John Dale

Personal information
- Full name: John William Dale
- Born: 21 June 1848 Lincoln, England
- Died: 26 June 1895 (aged 47) Westminster, England
- Batting: Right-handed
- Bowling: Right-arm fast

Domestic team information
- 1868–1870: Cambridge University
- 1869–1882: MCC
- 1874–1878: Middlesex
- FC debut: 14 May 1868 Cambridge Univ. v MCC
- Last FC: 31 August 1882 MCC v Yorkshire

Career statistics
| Competition | First-class |
| Matches | 56 |
| Runs scored | 1,625 |
| Batting average | 16.92 |
| 100s/50s | 1/5 |
| Top score | 132 |
| Balls bowled | 312 |
| Wickets | 6 |
| Bowling average | 29.00 |
| 5 wickets in innings | 0 |
| 10 wickets in match | 0 |
| Best bowling | 2/16 |
| Catches/stumpings | 39/– |
- Source: CricketArchive, 20 February 2011

= John Dale (cricketer, born 1848) =

English rower and cricketer

John William Dale (21 June 1848 – 26 June 1895) was an English rower and cricketer who played for Cambridge University from 1868 to 1870, for Marylebone Cricket Club (MCC) from 1869 to 1882 and for Middlesex from 1874 to 1878.

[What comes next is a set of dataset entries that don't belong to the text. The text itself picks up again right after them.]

Lemma plain_run_split l : let '(run, r) := plain_run l in l = run ++ r /\ Forall (λ b, stops_run b = false) run /\
  match r with b :: _ => stops_run b = true | [] => True end.
Proof.
  induction l as [|b l IH]; cbn; [by split_and!|]. destruct (stops_run b) eqn:E; [by split_and!|].
  destruct (plain_run l) as [run r]. destruct IH as (-> & H1 & H2). split_and!; [done|by constructor|done].
Qed.

Lemma escaped_Some e c : escaped e = Some c -> 0 <= e <= 127 /\ e <> 117.
Proof.
  unfold escaped. destruct (list_find _ _) as [[i [x y]]|] eqn:E; [|done]. apply list_find_Some in E as (E & <- & _). cbn.
  repeat (destruct i as [|i]; [injection E as <- <-; intros _; lia|]). done.
Qed.

Lemma utf8_bytes_at l a b r : is_utf8 l = true -> l = a ++ b :: r -> 0 <= b < 256.
Proof. intros H ->. apply utf8_bytes in H. apply Forall_app in H as [_ H]. by apply Forall_cons in H as [? _]. Qed.

(** What stops a run cuts a text into texts. *)
Lemma utf8_run l : is_utf8 l = true -> let '(run, r) := plain_run l in is_utf8 run = true /\ is_utf8 r = true.
Proof.
  intros H. pose proof (plain_run_split l) as Hs. destruct (plain_run l) as [run r]. destruct Hs as (-> & Hf & Hr).
  destruct r as [|b r]; [by rewrite app_nil_r in H|]. pose proof (utf8_bytes_at _ _ _ _ H eq_refl). apply utf8_cut_two; [|done]. unfold stops_run in Hr. lia.
Qed.

Lemma string_round_run st : is_utf8 st.2 = true -> string_round st = run_round st.
Proof.
  destruct st as [out l]. cbn [snd]. intros H. apply utf8_run in H. unfold string_round, run_round. destruct (plain_run l) as [run r]. by destruct H as [-> _].
Qed.

Lemma run_round_next st st' : is_utf8 st.2 = true -> run_round st = Ok (inl st') -> is_utf8 st'.2 = true /\ (length st'.2 < length st.2)%nat.
Proof.
  destruct st as [out l]. cbn [snd]. intros H. pose proof (plain_run_split l) as Hs. apply utf8_run in H. unfold run_round. destruct (plain_run l) as [run r].
  destruct H as [_ H], Hs as (-> & _ & Hr). rewrite length_app. destruct r as [|b r]; [done|]. destruct (Z.eqb_spec b 34); [done|]. destruct (Z.eqb_spec b 92) as [->|]; [|done].
  rewrite utf8_ascii in H by lia. destruct r as [|e r]; [done|]. destruct (Z.eqb_spec e 117) as [->|].
  - rewrite utf8_ascii in H by lia. intros ([c l'] & (u & Hu & ->)%unicode_Ok & H')%bind_Ok. injection H' as <-. cbn [snd].
    rewrite (code_text_ascii _ _ _ Hu) in H. split; [done|]. cbn. rewrite length_app. lia.
  - destruct (escaped e) as [c|] eqn:E; [|done]. apply escaped_Some in E as [E _]. rewrite utf8_ascii in H by done. intros [= <-]. cbn. split; [done|lia].
Qed.

Lemma string_is_run l : is_utf8 l = true -> string_ l = loop (λ st, map_err Refuse (run_round st)) (S (length l)) Panic ([], l).
Proof.
  intros H. unfold string_. apply (loop_ext _ (λ st, is_utf8 st.2 = true)); [|exact (λ s s' Hs E, proj1 (run_round_next s s' Hs (proj1 (map_err_Ok _ _ _) E)))|done].
  intros st Hs. by rewrite string_round_run.
Qed.

Lemma spells_run run t l : Forall (λ b, stops_run b = false) run -> spells t l -> spells (run ++ t) (run ++ l).
Proof. intros Hf Hs. induction Hf as [|b run Hb Hf IH]; [done|]. by apply spells_plain. Qed.

Lemma run_round_plain out b l : stops_run b = false -> run_round (out, b :: l) = run_round (out ++ [b], l).
Proof. intros H. unfold run_round. cbn [plain_run]. rewrite H. destruct (plain_run l) as [run r]. by rewrite <- app_assoc. Qed.

Lemma run_reads t raw : spells t raw -> forall rest f out, (length raw < f)%nat ->
  loop (λ st, map_err Refuse (run_round st)) f Panic (out, raw ++ 34 :: rest) = Ok (out ++ t, rest).
Proof.
  induction 1 as [|b t l Hb Hs IH|e c t l He Hs IH|u c t l Hu Hs IH]; intros rest f out Hf; (destruct f as [|f]; [cbn in Hf; lia|]).
  - cbn. by rewrite app_nil_r.
  - transitivity (loop (λ st, map_err Refuse (run_round st)) (S f) Panic (out ++ [b], l ++ 34 :: rest)).
    + cbn [loop app]. by rewrite run_round_plain.
    + rewrite IH by (cbn in Hf; lia). by rewrite <- app_assoc.
  - apply escaped_Some in He as Hn. rewrite (loop_continue _ _ _ _ (out ++ [c], l ++ 34 :: rest)).
    + rewrite IH by (cbn in Hf; lia). by rewrite <- app_assoc.
    + cbn. rewrite app_nil_r. destruct (Z.eqb_spec e 117); [lia|]. by rewrite He.
  - rewrite (loop_continue _ _ _ _ (out ++ char_utf8 c, l ++ 34 :: rest)).
    + rewrite IH by (cbn in Hf; rewrite length_app in Hf; lia). by rewrite <- app_assoc.
    + cbn. rewrite app_nil_r, <- app_assoc, (proj2 (unicode_Ok (u ++ l ++ 34 :: rest) c (l ++ 34 :: rest))) by eauto. done.
Qed.

Lemma run_sound f : forall out l t rest, loop (λ st, map_err Refuse (run_round st)) f Panic (out, l) = Ok (t, rest) ->
  exists t' raw, t = out ++ t' /\ spells t' raw /\ l = raw ++ 34 :: rest.
Proof.
  induction f as [|f IH]; intros out l t rest; [done|]. cbn [loop]. pose proof (plain_run_split l) as Hs. unfold run_round at 1. destruct (plain_run l) as [run r].
  destruct Hs as (-> & Hf & Hr). destruct r as [|b r]; [done|]. destruct (Z.eqb_spec b 34) as [->|].
  { cbn. intros [= <- <-]. exists run, run. split_and!; [done| |done]. rewrite <- (app_nil_r run). apply spells_run; [done|constructor]. }
  destruct (Z.eqb_spec b 92) as [->|]; [|done]. destruct r as [|e r]; [done|]. destruct (Z.eqb_spec e 117) as [->|].
  - destruct (unicode r) as [[c l']|] eqn:E; [|done]. apply unicode_Ok in E as (u & Hu & ->). cbn.
    intros (t' & raw & -> & Hsp & ->)%IH. exists (run ++ char_utf8 c ++ t'), (run ++ 92 :: 117 :: u ++ raw).
    rewrite <- !app_assoc. cbn [app]. rewrite <- !app_assoc. split_and!; [done| |done]. apply spells_run; [done|]. by apply spells_code.
  - destruct (escaped e) as [c|] eqn:E; [|done]. cbn. intros (t' & raw & -> & Hsp & ->)%IH. exists (run ++ c :: t'), (run ++ 92 :: e :: raw).
    rewrite <- !app_assoc. cbn [app]. split_and!; [done| |done]. apply spells_run; [done|]. by apply spells_escape.
Qed.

Dale was born at Lincoln, the son of Thurston Dale, a solicitor. He was educated at Tonbridge School and was in the Tonbridge School cricket team from 1863 to 1866. He was admitted at St John's College, Cambridge on 12 July 1866. He played cricket for Lincolnshire in 1867 and 1868. At Cambridge he played cricket for Cambridge University and was in the winning side in the Varsity match in 1868. In 1869, he rowed in the Cambridge eight stroked by J H D Goldie in the Boat Race. He also played for Cambridge again in a win in the Varsity cricket match. He rowed for Cambridge with Goldie again in the 1870 Boat Race when Cambridge won. In the Varsity cricket match in 1870 he scored 15 and 67 and his partnership with William Yardley in the second innings turned the game and Frank Cobden's hat-trick on the last three balls won the match for Cambridge by two runs. Over the years Dale played many matches for MCC, and Gentlemen's and North of England teams. In 1870 he also played for the Gentlemen against the Players at Lords and at the Oval when he scored 55 in a 164 run partnership with W. G. Grace. Dale was awarded BA in 1870.

In 1872, Dale joined the firm of Edmund James Smith, Land Agent to the Ecclesiastical Commissioners for England, in the North of England. He made a century playing for MCC against Cambridge University in 1872. In 1874 he made his debut playing for Middlesex and played seven county matches by 1878. He also played many games for various clubs over these years.

Dale was a right-handed batsman who played 98 innings in 56 first-class matches with an average of 16.92 and a top score of 132. His style of batting was described as "extremely finished and elegant". He was a right-arm round arm fast bowler and took 6 first-class wickets at an average of 29.00 and a best performance of 2 for 16.

Dale became a salaried partner in his firm in 1879. He enjoyed country sports and hunted with most of the best packs and was a first-rate fisherman.

Dale died at 1 Upper George Street, Westminster aged 47 from an attack of pneumonia following influenza.